Available data:
>>
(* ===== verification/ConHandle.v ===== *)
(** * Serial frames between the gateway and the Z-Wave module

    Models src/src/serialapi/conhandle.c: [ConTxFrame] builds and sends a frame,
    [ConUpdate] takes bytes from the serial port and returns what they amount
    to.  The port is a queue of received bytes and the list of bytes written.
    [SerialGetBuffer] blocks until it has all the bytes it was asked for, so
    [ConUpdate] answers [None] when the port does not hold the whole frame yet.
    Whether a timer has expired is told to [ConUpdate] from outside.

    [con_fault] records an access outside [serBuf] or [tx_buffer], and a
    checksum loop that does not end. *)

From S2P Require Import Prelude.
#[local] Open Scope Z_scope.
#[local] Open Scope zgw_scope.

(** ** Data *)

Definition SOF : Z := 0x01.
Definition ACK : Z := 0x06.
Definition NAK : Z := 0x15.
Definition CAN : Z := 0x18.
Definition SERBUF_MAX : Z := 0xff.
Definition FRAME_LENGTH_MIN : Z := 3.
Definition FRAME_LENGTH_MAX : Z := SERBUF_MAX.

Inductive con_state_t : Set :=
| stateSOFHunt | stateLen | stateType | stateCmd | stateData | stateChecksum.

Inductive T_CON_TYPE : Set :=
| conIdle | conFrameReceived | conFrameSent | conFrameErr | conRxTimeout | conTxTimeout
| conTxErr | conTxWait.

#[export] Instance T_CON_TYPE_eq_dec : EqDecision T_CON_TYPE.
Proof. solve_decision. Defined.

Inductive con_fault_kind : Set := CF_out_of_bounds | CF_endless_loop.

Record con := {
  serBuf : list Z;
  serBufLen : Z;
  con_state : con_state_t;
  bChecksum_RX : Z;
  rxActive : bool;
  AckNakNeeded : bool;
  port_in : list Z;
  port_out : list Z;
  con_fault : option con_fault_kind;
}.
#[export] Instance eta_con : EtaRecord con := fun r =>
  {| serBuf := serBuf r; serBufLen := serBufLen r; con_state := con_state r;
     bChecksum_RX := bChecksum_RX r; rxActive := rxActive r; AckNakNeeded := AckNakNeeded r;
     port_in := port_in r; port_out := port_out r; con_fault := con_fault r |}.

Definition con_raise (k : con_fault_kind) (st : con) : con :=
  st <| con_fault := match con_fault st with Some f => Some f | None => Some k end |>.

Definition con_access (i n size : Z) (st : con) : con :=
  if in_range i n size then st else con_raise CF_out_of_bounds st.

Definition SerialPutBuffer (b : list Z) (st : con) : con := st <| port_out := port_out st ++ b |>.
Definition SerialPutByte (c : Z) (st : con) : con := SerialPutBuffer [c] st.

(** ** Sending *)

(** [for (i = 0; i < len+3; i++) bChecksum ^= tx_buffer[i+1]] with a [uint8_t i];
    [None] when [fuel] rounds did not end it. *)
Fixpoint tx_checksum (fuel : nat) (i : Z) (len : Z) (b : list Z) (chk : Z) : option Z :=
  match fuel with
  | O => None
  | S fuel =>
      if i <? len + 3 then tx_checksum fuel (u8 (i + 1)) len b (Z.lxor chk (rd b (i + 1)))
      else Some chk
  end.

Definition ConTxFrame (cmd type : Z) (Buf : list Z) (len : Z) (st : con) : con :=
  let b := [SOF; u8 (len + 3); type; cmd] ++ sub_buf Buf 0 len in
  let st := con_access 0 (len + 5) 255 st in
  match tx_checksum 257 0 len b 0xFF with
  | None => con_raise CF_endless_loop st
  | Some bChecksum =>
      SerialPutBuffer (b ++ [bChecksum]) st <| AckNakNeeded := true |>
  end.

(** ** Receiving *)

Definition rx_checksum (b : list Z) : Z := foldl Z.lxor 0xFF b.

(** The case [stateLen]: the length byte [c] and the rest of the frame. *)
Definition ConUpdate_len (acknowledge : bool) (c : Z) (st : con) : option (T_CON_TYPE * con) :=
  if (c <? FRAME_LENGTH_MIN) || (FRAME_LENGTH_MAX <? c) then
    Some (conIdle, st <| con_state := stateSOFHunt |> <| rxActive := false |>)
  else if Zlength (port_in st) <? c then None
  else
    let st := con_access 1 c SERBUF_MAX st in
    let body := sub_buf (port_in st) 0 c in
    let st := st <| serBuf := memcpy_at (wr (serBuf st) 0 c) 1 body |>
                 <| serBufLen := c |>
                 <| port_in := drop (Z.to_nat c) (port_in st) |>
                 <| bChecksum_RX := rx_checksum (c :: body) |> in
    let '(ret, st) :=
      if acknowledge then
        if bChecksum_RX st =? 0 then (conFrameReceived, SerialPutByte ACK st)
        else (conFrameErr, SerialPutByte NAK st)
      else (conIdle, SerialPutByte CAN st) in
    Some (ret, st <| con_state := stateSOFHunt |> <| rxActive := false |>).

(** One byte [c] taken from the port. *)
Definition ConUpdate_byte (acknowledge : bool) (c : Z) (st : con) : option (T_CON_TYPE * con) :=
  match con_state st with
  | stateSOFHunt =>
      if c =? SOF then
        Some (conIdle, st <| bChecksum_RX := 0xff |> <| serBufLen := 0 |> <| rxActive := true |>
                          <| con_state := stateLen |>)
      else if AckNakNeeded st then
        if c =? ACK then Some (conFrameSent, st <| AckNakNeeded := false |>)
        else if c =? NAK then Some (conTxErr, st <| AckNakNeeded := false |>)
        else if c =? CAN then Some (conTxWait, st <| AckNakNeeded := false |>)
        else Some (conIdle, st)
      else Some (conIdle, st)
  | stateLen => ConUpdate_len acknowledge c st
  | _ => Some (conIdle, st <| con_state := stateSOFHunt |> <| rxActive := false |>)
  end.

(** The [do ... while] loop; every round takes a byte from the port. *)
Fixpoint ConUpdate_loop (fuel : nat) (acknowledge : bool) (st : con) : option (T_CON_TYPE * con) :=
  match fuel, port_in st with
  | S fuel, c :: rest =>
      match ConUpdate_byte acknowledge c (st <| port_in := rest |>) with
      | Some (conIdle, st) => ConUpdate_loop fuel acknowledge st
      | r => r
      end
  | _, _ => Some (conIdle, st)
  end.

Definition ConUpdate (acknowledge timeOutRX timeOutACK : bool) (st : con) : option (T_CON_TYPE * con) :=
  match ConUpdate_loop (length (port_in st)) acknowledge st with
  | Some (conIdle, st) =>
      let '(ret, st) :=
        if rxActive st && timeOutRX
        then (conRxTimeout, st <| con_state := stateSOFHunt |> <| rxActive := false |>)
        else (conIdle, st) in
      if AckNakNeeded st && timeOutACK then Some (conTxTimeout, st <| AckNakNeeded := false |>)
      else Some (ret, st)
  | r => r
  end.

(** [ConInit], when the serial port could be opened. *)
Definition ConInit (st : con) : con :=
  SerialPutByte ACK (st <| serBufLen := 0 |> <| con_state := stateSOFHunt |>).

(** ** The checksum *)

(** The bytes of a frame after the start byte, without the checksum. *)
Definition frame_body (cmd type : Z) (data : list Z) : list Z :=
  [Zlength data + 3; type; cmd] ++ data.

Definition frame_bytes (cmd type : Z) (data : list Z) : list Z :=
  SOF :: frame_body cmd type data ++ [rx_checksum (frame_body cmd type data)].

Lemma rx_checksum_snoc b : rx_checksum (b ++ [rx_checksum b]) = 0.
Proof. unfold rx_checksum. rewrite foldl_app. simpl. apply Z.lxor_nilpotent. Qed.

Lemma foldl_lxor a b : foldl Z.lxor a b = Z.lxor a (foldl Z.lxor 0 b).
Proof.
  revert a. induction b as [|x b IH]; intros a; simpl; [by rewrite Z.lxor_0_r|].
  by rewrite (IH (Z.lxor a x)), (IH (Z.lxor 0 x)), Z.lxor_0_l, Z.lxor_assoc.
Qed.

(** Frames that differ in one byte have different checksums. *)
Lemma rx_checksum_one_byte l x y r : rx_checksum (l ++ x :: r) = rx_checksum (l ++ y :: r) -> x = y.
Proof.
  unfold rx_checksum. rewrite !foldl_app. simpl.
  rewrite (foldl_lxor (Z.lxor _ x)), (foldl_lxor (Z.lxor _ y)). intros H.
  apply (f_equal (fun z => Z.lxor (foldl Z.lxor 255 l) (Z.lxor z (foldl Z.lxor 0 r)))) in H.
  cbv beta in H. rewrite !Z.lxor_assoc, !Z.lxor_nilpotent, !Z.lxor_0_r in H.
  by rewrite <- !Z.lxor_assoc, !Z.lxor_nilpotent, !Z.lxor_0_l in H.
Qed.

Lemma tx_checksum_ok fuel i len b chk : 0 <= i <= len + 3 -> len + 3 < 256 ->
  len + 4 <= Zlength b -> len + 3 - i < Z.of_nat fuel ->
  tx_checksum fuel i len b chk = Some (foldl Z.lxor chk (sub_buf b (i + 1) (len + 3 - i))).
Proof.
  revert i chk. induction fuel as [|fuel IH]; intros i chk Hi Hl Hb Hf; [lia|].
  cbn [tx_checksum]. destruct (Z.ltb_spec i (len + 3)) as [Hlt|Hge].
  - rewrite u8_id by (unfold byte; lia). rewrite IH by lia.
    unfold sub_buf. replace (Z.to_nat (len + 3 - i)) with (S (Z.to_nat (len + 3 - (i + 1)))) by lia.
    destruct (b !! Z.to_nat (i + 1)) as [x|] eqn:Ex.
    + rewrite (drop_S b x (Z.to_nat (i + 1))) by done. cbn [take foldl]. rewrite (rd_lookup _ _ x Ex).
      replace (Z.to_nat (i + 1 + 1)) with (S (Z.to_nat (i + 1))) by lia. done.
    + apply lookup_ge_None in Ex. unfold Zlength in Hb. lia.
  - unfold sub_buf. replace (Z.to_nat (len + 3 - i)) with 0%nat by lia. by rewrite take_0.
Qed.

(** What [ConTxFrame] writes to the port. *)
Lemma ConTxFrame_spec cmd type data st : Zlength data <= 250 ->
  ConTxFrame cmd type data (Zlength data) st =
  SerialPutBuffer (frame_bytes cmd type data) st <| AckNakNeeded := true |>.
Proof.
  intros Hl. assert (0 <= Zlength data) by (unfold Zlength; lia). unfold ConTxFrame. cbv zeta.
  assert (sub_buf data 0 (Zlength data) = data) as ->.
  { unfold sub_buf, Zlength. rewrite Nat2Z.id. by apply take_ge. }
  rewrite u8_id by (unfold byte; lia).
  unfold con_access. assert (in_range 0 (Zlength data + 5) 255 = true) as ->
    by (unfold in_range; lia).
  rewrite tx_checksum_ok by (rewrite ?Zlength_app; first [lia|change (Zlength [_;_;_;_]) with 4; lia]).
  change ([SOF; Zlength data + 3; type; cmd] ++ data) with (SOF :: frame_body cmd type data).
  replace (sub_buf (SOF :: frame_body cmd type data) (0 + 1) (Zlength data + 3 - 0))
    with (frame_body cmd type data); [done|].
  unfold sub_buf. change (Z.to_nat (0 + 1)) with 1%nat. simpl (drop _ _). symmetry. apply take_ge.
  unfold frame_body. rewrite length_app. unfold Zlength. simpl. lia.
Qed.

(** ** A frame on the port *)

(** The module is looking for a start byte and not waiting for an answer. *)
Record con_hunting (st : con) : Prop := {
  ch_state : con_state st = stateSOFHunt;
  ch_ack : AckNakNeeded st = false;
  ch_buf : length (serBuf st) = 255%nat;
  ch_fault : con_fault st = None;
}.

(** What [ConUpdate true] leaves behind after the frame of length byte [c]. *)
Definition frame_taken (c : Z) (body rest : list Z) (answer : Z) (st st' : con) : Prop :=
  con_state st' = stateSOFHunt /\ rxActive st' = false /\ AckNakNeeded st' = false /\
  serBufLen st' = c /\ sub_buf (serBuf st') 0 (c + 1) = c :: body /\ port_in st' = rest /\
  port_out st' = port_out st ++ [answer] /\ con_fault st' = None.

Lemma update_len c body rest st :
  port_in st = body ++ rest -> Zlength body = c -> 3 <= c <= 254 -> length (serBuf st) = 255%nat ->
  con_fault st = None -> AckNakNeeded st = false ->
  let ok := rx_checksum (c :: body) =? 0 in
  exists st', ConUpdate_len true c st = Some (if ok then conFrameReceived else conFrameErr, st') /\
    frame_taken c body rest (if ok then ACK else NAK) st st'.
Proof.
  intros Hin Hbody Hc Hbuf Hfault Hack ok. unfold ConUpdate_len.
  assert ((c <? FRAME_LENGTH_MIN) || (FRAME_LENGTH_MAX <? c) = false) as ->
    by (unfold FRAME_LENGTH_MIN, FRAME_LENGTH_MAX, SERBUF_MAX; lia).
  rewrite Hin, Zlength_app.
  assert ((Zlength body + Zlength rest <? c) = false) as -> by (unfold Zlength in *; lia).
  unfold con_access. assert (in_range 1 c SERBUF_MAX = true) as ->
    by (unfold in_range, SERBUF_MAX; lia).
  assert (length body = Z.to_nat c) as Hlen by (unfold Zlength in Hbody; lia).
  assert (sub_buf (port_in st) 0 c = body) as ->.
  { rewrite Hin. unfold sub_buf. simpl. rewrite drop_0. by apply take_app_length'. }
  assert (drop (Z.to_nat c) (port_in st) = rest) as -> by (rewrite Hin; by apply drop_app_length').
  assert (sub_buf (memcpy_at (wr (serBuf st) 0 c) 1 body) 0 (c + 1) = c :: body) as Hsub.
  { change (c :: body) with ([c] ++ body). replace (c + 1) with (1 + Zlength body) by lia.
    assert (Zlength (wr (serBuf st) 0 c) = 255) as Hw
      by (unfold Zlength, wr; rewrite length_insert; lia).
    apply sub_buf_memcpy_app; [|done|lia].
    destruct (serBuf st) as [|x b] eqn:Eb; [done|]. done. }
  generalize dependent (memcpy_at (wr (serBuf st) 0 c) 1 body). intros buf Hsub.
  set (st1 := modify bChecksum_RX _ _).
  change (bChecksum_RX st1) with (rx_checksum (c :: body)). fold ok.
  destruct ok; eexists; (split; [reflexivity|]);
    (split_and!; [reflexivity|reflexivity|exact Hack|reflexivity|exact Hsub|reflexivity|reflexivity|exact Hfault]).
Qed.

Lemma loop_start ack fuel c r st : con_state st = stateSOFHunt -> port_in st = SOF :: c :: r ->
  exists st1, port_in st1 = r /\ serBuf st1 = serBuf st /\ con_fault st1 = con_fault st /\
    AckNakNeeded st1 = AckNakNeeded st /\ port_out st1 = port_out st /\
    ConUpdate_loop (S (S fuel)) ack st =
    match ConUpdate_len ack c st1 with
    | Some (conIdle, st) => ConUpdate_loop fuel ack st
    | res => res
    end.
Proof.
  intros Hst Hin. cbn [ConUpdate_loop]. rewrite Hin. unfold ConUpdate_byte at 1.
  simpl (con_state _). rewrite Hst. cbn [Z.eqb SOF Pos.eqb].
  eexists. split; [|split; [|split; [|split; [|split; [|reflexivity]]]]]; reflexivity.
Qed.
<<
Instructions to follow: Lines from the one containing "AckNakNeeded st1 = AckNakNeeded" through the end of the data above must be written out exactly, and no other lines are needed.

Written solution:
    AckNakNeeded st1 = AckNakNeeded st /\ port_out st1 = port_out st /\
    ConUpdate_loop (S (S fuel)) ack st =
    match ConUpdate_len ack c st1 with
    | Some (conIdle, st) => ConUpdate_loop fuel ack st
    | res => res
    end.
Proof.
  intros Hst Hin. cbn [ConUpdate_loop]. rewrite Hin. unfold ConUpdate_byte at 1.
  simpl (con_state _). rewrite Hst. cbn [Z.eqb SOF Pos.eqb].
  eexists. split; [|split; [|split; [|split; [|split; [|reflexivity]]]]]; reflexivity.
Qed.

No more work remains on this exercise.